SSL, why and how to switch your WordPress site to HTTPS?
Last Updated:
Contents
HTTPS (Hyper Text Transfer Protocol Secure) is a protocol that secures data transfers between different websites.
Thanks to an authentication certificate issued by a recognized authority, HTTPS makes it possible to verify the identity of the site and guarantees the confidentiality and integrity of data transmitted by the user.
Why should you switch your WordPress site to HTTPS?
HTTPS secures data transfers by encrypting the information (SSL / TLS), thus limiting the risks of violation.

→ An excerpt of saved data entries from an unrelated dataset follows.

Lemma settle_answer_held spec stamp world now asked_at t1 k sent result st st' :
  clock_text (wd_clock world) now = Some asked_at -> date_parse asked_at = Some t1 ->
  0 <= k -> t1 + 604800000 <= MAX_POLICY_TIMESTAMP ->
  settle_answer spec stamp world now k sent result st = Some st' ->
  if at_missingCredential result || at_expiredCredentials result
  then schedule_get (rs_schedule st') (spec_provider spec) = None
  else exists e, schedule_get (rs_schedule st') (spec_provider spec) = Some e /\
    (at_outcome result <> oc_ok -> sc_outcome e = at_outcome result) /\ held_until e (t1 + 1) /\
    (sc_outcome e <> oc_ok -> held_until e (t1 + base_seconds (sc_outcome e) k * 1000)).
Proof.
  intros Hclock Hat Hk Hmax. unfold settle_answer.
  assert (Hlater : forall d e, d > t1 -> held_until e d -> held_until e (t1 + 1)).
  { intros d e' Hd Hh later t Et Hlt. apply (Hh later t Et). lia. }
  destruct (at_missingCredential result).
  { intros [= <-]. apply schedule_get_delete. }
  destruct (at_expiredCredentials result).
  { intros [= <-]. apply schedule_get_delete. }
  destruct (read_snapshots _ _ _ _ _) as [snapshots|]; [|done].
  rewrite Hclock. cbn [orb].
  destruct (bool_decide (at_outcome result = oc_ok) && negb (bool_decide (snapshots = []))) eqn:Eb.
  - destruct (nextSuccessInstant _ _ _) as [next|] eqn:En; [|done]. intros [= <-].
    cbn [push_reports push_row set_schedule rs_schedule]. rewrite schedule_get_set. eexists. split; [done|].
    apply andb_true_iff in Eb as [Eo%bool_decide_eq_true _]. split; [done|].
    split; [|done]. unfold nextSuccessInstant in En. rewrite Hat in En. case_bool_decide as Ep.
    + destruct (claude_next asked_at t1 (s_resetAt <$> snapshots) Hat) as (d & Ed & Hvd & Hd & _ & _).
      { unfold MAX_POLICY_TIMESTAMP, max_time in *. lia. }
      unfold nextSuccessInstant in Ed. rewrite Hat, bool_decide_true in Ed by done.
      rewrite Ed in En. injection En as <-. apply (Hlater d); [lia|].
      by apply (held_until_instant _ (to_iso d)).
    + injection En as <-. pose proof (base_seconds_range oc_ok 0 ltac:(lia)).
      apply (Hlater (t1 + base_seconds oc_ok 0 * 1000)); [lia|].
      by eapply (attempt_held now oc_ok asked_at t1 None 0).
  - intros [= <-]. cbn [push_row set_schedule rs_schedule]. rewrite schedule_get_set.
    set (outcome := at_outcome result). set (e' := Build_AcquisitionProviderSchedule _ _ _ _ _ _ _).
    assert (Hh : held_until e' (t1 + base_seconds outcome k * 1000)).
    { by eapply (attempt_held now outcome asked_at t1 (at_retryAfterSeconds result) k). }
    pose proof (base_seconds_range outcome k Hk). exists e'. split; [done|]. split_and!.
    + intros Ho. cbn [e' sc_outcome]. fold outcome in Ho |- *. by rewrite bool_decide_false.
    + apply (Hlater (t1 + base_seconds outcome k * 1000)); [lia|done].
    + intros _. cbn [e' sc_outcome]. fold outcome. clear Eb. by case_bool_decide as Eo; [rewrite Eo in Hh|].
Qed.

(** A read goes on to look for a login: the poll is on, and the provider is
    due or the login it refused has changed. *)
Definition goes_on (spec : AcquisitionSpec Request) (world : ReadWorld) (now : string)
    (existing : option AcquisitionProviderSchedule) : bool :=
  spec_enabled spec &&
  (isProviderDue existing now ||
   match (e ← existing; check refused (sc_outcome e);; sc_refusalRevision e), wd_credential world call_revision with
   | Some r, Some (credential_ok c) => negb (str_eqb (credentialRevision (cd_secret c)) r)
   | _, _ => false
   end).

(** The login the store holds for it, unless it has expired. *)
Definition usable_login (world : ReadWorld) (now : string) : option AcquiredCredential :=
  match wd_credential world call_read with
  | Some (credential_ok held) =>
      if credentialExpired held (time_num (date_parse now)) then None else Some held
  | _ => None
  end.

Its use is also a necessity for natural referencing, Google uses it as a criterion in its algorithm. In addition, Google Chrome, Safari and Firefox browsers now display warning messages such as “dangerous” or “your connection to this site is not secure” which are not very engaging for visitors.
How do you switch your WordPress site to HTTPS?
Your host or domain name manager can offer you an SSL certificate adapted to your needs. For my part, I regularly use Let’sEncrypt, a free certification authority.
To activate HTTPS on your servers, you must generate (or regenerate) the certificate in your hosting once it has been issued by the authority.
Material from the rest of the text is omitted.